La Copa Mundial de Fútbol 2026, que tendrá lugar en Estados Unidos, no solo transformará las canchas, sino también los aeropuertos más concurridos del país, los cuales están implementando medidas de seguridad avanzadas basadas en biometría. La empresa Clear ha iniciado un programa piloto de puertas electrónicas biométricas (eGates) en tres aeropuertos: Hartsfield-Jackson de Atlanta, Ronald Reagan de Washington D.C. y Seattle-Tacoma.
Estas eGates utilizan reconocimiento facial y un sistema de verificación en tiempo real con documentos de identidad y tarjetas de embarque, lo que permitirá a los pasajeros omitir el proceso tradicional de control de la TSA y proceder directamente a la inspección física. Esta iniciativa, que se financia completamente a través de Clear, se realiza en colaboración con la Administración de Seguridad del Transporte (TSA) y busca mejorar la experiencia del viajero sin coste alguno para los contribuyentes.

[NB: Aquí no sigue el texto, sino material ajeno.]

Lemma grouped_summary_conserves_totals_witness :
  In "pytest" (map group (summaryLines false scenario)).
Proof.
  apply (proj1 (proj2 (proj2 (proj2 (proj2
           (grouped_summary_conserves_totals false scenario)))))
           (makeRecord 2 "pytest -v" 2000 false false)).
  simpl. tauto.
Defined.

(* ------------------------------------------------------------------ *)
(** * The grouped summary: order *)

Lemma firstIndex_le (g : string) (records : list BashRecord) :
  (firstIndex g records <= List.length records)%nat.
Proof.
  induction records as [|r records IH]; simpl; [lia|].
  destruct (String.eqb (classifyCommand (command r)) g); lia.
Qed.

(** One more record at the end moves the first index of no category that
    already has a record. *)
Lemma firstIndex_snoc (g : string) (records : list BashRecord)
      (r : BashRecord) :
  firstIndex g (records ++ [r])%list
  = if (firstIndex g records <? List.length records)%nat
    then firstIndex g records
    else if String.eqb (classifyCommand (command r)) g
         then List.length records
         else S (List.length records).
Proof.
  induction records as [|r' records IH]; simpl.
  - destruct (String.eqb (classifyCommand (command r)) g); reflexivity.
  - destruct (String.eqb (classifyCommand (command r')) g); [reflexivity|].
    rewrite IH.
    change (S (firstIndex g records) <? S (List.length records))%nat
      with (firstIndex g records <? List.length records)%nat.
    destruct (firstIndex g records <? List.length records)%nat;
      [reflexivity|].
    destruct (String.eqb (classifyCommand (command r)) g); reflexivity.
Qed.

Section SortedFacts.
Variable A : Type.

Lemma StronglySorted_snoc (R : A -> A -> Prop) (l : list A) (y : A) :
  StronglySorted R l -> Forall (fun x => R x y) l ->
  StronglySorted R (l ++ [y])%list.
Proof.
  induction 1 as [|x l HS IH HF]; intros Hy; simpl.
  - constructor; constructor.
  - inversion Hy as [|? ? Hxy Hl]; subst. constructor; [auto|].
    apply Forall_app. split; [exact HF|]. constructor; [exact Hxy|constructor].
Qed.

Lemma StronglySorted_In (R R' : A -> A -> Prop) (l : list A) :
  (forall x y, In x l -> In y l -> R x y -> R' x y) ->
  StronglySorted R l -> StronglySorted R' l.
Proof.
  intros H HS. induction HS as [|x l HS IH HF].
  - constructor.
  - constructor.
    + apply IH. intros a b Ha Hb. apply H; simpl; auto.
    + rewrite Forall_forall in *. intros y Hy.
      apply H; simpl; auto.
Qed.

Lemma StronglySorted_map (B : Type) (h : A -> B) (R : B -> B -> Prop)
      (l : list A) :
  StronglySorted (fun a b => R (h a) (h b)) l <->
  StronglySorted R (map h l).
Proof.
  induction l as [|x l IH]; simpl.
  - split; constructor.
  - split; intros H; inversion H as [|? ? HS HF]; subst; constructor.
    + apply IH. exact HS.
    + rewrite Forall_map. exact HF.
    + apply IH. exact HS.
    + rewrite Forall_map in HF. exact HF.
Qed.

End SortedFacts.

(** The groups of the map stand in the order in which their first records
    were met, and the groups are the categories that have a record. *)
Lemma groupRecords_encounter_order (showCommands : bool)
      (records : list BashRecord) :
  let m := groupRecords showCommands records in
  (forall g, JsMap.get g m <> None <->
             (firstIndex g records < List.length records)%nat)
  /\ StronglySorted
       (fun g1 g2 => (firstIndex g1 records < firstIndex g2 records)%nat)
       (map fst m).
Proof.
  induction records as [|r records IH] using rev_ind.
  - simpl. split; [|constructor].
    intros g. split; [congruence|lia].
  - cbv zeta in *. unfold groupRecords in *. rewrite fold_left_app.
    simpl fold_left.
    set (m := fold_left (groupStep showCommands) records []) in *.
    destruct IH as [Hkeys Hsorted].
    assert (forall g, In g (map fst m) ->
                      firstIndex g (records ++ [r])%list
                      = firstIndex g records
                      /\ (firstIndex g records < List.length records)%nat)
      as Hold.
    { intros g Hin. rewrite firstIndex_snoc.
      assert (JsMap.get g m <> None) as Hg.
      { intros E. apply get_None_keys in E. contradiction. }
      apply Hkeys in Hg. split; [|exact Hg].
      apply Nat.ltb_lt in Hg. rewrite Hg. reflexivity. }
    split.
    + intros g. rewrite step_get, length_app. simpl List.length.
      rewrite firstIndex_snoc.
      pose proof (firstIndex_le g records) as Hle.
      destruct (String.eqb_spec (classifyCommand (command r)) g) as [E|E].
      * destruct (step_get_same showCommands m r) as [d [-> _]].
        split; [intros _|discriminate].
        destruct (firstIndex g records <? List.length records)%nat eqn:L.
        -- apply Nat.ltb_lt in L. lia.
        -- lia.
      * rewrite Hkeys.
        destruct (firstIndex g records <? List.length records)%nat eqn:L.
        -- apply Nat.ltb_lt in L. lia.
        -- apply Nat.ltb_ge in L. lia.
    + unfold groupStep at 1. rewrite keys_set.
      assert (StronglySorted
                (fun g1 g2 =>
                   (firstIndex g1 (records ++ [r])%list
                    < firstIndex g2 (records ++ [r])%list)%nat)
                (map fst m)) as Hsorted'.
      { revert Hsorted. apply StronglySorted_In.
        intros x y Hx Hy Hxy.
        destruct (Hold x Hx) as [-> _]. destruct (Hold y Hy) as [-> _].
        exact Hxy. }
      destruct (JsMap.get (classifyCommand (command r)) m) eqn:G;
        [exact Hsorted'|].
      apply StronglySorted_snoc; [exact Hsorted'|].
      rewrite Forall_forall. intros x Hx.
      destruct (Hold x Hx) as [-> Hlt].
      rewrite firstIndex_snoc, String.eqb_refl.
      assert (~ (firstIndex (classifyCommand (command r)) records
                 < List.length records)%nat) as Hnew.
      { intros L. apply Hkeys in L. contradiction. }
      destruct (firstIndex (classifyCommand (command r)) records
                <? List.length records)%nat eqn:L.
      * apply Nat.ltb_lt in L. contradiction.
      * exact Hlt.
Qed.

Section StableSort.
Variable A : Type.
Variable key : A -> Z.        (* sorted by [key], largest first *)
Variable pos : A -> nat.      (* the position before the sort *)

Let cmp (a b : A) : Z := key b - key a.

(** Larger key first; equal keys in the order of the positions. *)
Let before (a b : A) : Prop :=
  key b < key a \/ (key a = key b /\ (pos a < pos b)%nat).

Lemma insert_sorted (x : A) (l : list A) :
  StronglySorted before l ->
  Forall (fun y => (pos x < pos y)%nat) l ->
  StronglySorted before (JsArray.insert cmp x l).
Proof.
  induction 1 as [|y l HS IH HF]; intros Hpos; simpl.
  - constructor; constructor.
  - inversion Hpos as [|? ? Hxy Hl]; subst.
    unfold cmp at 1. destruct (Z.ltb_spec 0 (key y - key x)) as [L|L].
    + constructor; [auto|].
      apply (Permutation_Forall
               (Permutation_sym (insert_Permutation A cmp x l))).
      constructor; [left; lia|exact HF].
    + constructor; [constructor; assumption|].
      constructor.
      * unfold before. lia.
      * rewrite Forall_forall in *. intros z Hz.
        specialize (HF z Hz). specialize (Hl z Hz).
        unfold before in *. lia.
Qed.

Ante la proyección de hasta 40 millones de turistas en 2026 debido al Mundial, el 250 aniversario de la independencia de Estados Unidos y otros eventos internacionales, incluyendo la Ryder Cup y los Juegos Olímpicos de Los Ángeles 2028, el flujo de visitantes será monumental. Se estima que más de 20 millones de personas llegarán a las ciudades sede del torneo, lo que representa un desafío logístico y de seguridad sin precedentes.
El proceso en las nuevas eGates es prometedor, con un tiempo de espera de entre tres y seis segundos, gracias a su integración en un único paso. Clear sostiene que este enfoque mejora la seguridad y optimiza el servicio, permitiendo a los empleados de la TSA concentrarse en otras áreas de atención al cliente.
Atlanta, el aeropuerto más transitado del mundo, será el primero en probar este sistema, dado que la ciudad albergará ocho partidos del Mundial, incluyendo encuentros de eliminatoria. Las autoridades de seguridad están destacando la importancia de este cambio, enfatizando su objetivo de proporcionar una experiencia más fluida y reducir los tiempos de espera.
Es relevante señalar que, en esta fase inicial, solo los miembros del servicio Clear+ podrán acceder a estos biométricos eGates, con un costo de suscripción anual de 209 dólares por persona, aunque existen planes familiares con descuento. Esto significa que, al menos en esta primera etapa, no todos los viajeros tendrán la posibilidad de evitar el control estándar de la TSA.
La implementación de estas tecnologías llega en un contexto sensible para la política migratoria en Estados Unidos, con advertencias sobre posibles restricciones de entrada para ciertos países durante el Mundial. En el pasado, situaciones similares han generado dificultades a deportistas en eventos recientes, lo que plantea interrogantes sobre la fluidez de la llegada de visitantes.
Finalmente, en el presupuesto federal de 2026, el gobierno estadounidense subraya la modernización tecnológica de los aeropuertos y la adopción de biometría como crucial para manejar el aumento del tráfico aéreo y garantizar la seguridad.